The queen “wept her fill,” as Randolph reported, then she did something entirely unexpected: She took a husband of her own choice—a Catholic so close to the English throne that his claim combined with Mary’s made them a formidable pair indeed. He was the Scottish queen’s first cousin Henry Stuart, Lord Darnley,
b
a spoiled, grasping lightweight who happened to be incredibly handsome. Mary was smitten from the moment she met him. “Her Majesty took very well with him,” reported Sir James Melville, “and said that he was the properest and best-proportioned long man that ever she had seen.”

Nothing could dissuade the queen from her single-minded ambition to marry her cousin—not the objections of her own Protestant subjects, and certainly not those of the English queen. Mary made it quite clear that she was tired of Elizabeth’s “overlordship” and said that for too long she had been “trained with [Elizabeth’s] fair speeches and beguiled in her expectations.” Now she had found a man she loved, and insisted she would have him.

Thomas Randolph, the English ambassador, wrote despairingly of the Scottish queen’s headlong behavior. He actually liked and respected Mary but now found her “so altered with affection towards the Lord Darnley that she hath brought her honour in question, her estate in hazard, her country to be torn in pieces.… The Queen in her love is so transported.… What shall become of her, or what life with him she shall lead, that already takes so much upon him as to control and command her, I leave it to others to think.”

As it turned out, Mary’s marriage was an epic disaster.
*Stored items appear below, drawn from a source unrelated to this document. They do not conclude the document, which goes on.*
(** * Tripwire alerting: events, payload renderers and the webhook dispatcher

    A shallow embedding of [alerting/alerting.go] (package [alerting]) and of
    the parts of the Go standard library its behaviour rests on
    ([strings.TrimSpace], [unicode/utf8], [net/url], [time] formatting).

    Go strings are immutable byte sequences: they are modelled by [string],
    whose characters are the 256 byte values.  [len] and slicing count
    bytes, as in Go. *)

From Stdlib Require Import String Ascii ZArith List Lia Bool.
From stdpp Require Import gmap strings.
Import ListNotations.

Open Scope string_scope.
Open Scope Z_scope.

#[global] Arguments String.append !_ _ : simpl nomatch.

(** ** Bytes and slices *)

Definition byteZ (c : ascii) : Z := Z.of_N (N_of_ascii c).

(** [s[i]] for an index known to be in range; reads 0 elsewhere. *)
Definition byteAt (s : string) (i : nat) : Z :=
  match String.get i s with
  | Some c => byteZ c
  | None => 0
  end.

(** [s[i:j]], [s[i:]] and [s[:j]]. *)
Definition slice (s : string) (i j : nat) : string := substring i (j - i) s.
Definition sliceFrom (s : string) (i : nat) : string :=
  substring i (String.length s - i) s.
Definition sliceTo (s : string) (j : nat) : string := substring 0 j s.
Not
only did it provoke rebellion in her kingdom, but Darnley himself was a crushing disappointment—behind his good looks was a swaggering weakling with a penchant for booze and brothels, who quickly earned Mary’s total contempt. “He could not be persuaded upon to yield the smallest thing to please her,” Randolph reported. “What shall become of him, I know not, but it is greatly to be feared that he can have no long life among this people.” Indeed, he would not.

Mary’s hatred of her husband culminated with his involvement in the brutal murder of her Italian secretary, David Rizzio, whose close relationship with the queen made Darnley insanely jealous. Less than a year later, Darnley was killed in his turn—assassinated, some said, with the queen’s complicity. Though Mary professed to be horrified by her husband’s violent demise, she did nothing to find or apprehend those responsible for it. Her cousin Elizabeth was appalled by her inaction.

“I cannot but tell you what all the world is thinking,” the English queen wrote. “Men say that, instead of seizing the murderers, you are looking through your fingers while they escape; that you will not punish those who have done you so great a service, as though the thing would never have taken place had not the doers of it been assured of impunity.”

Elizabeth went on to assure Mary that she did not believe the monstrous accusations and wished her cousin “all imaginable good, and all blessings which you yourself would wish for.” Thus, the queen continued, “for this very reason I exhort, I advise, I implore you deeply to consider of the matter—at once, if it be the nearest friend you have, to lay your hands upon the man who has been guilty of the crime—to let no interest, no persuasion, keep you from proving to everyone that you are a noble Princess and a loyal wife.”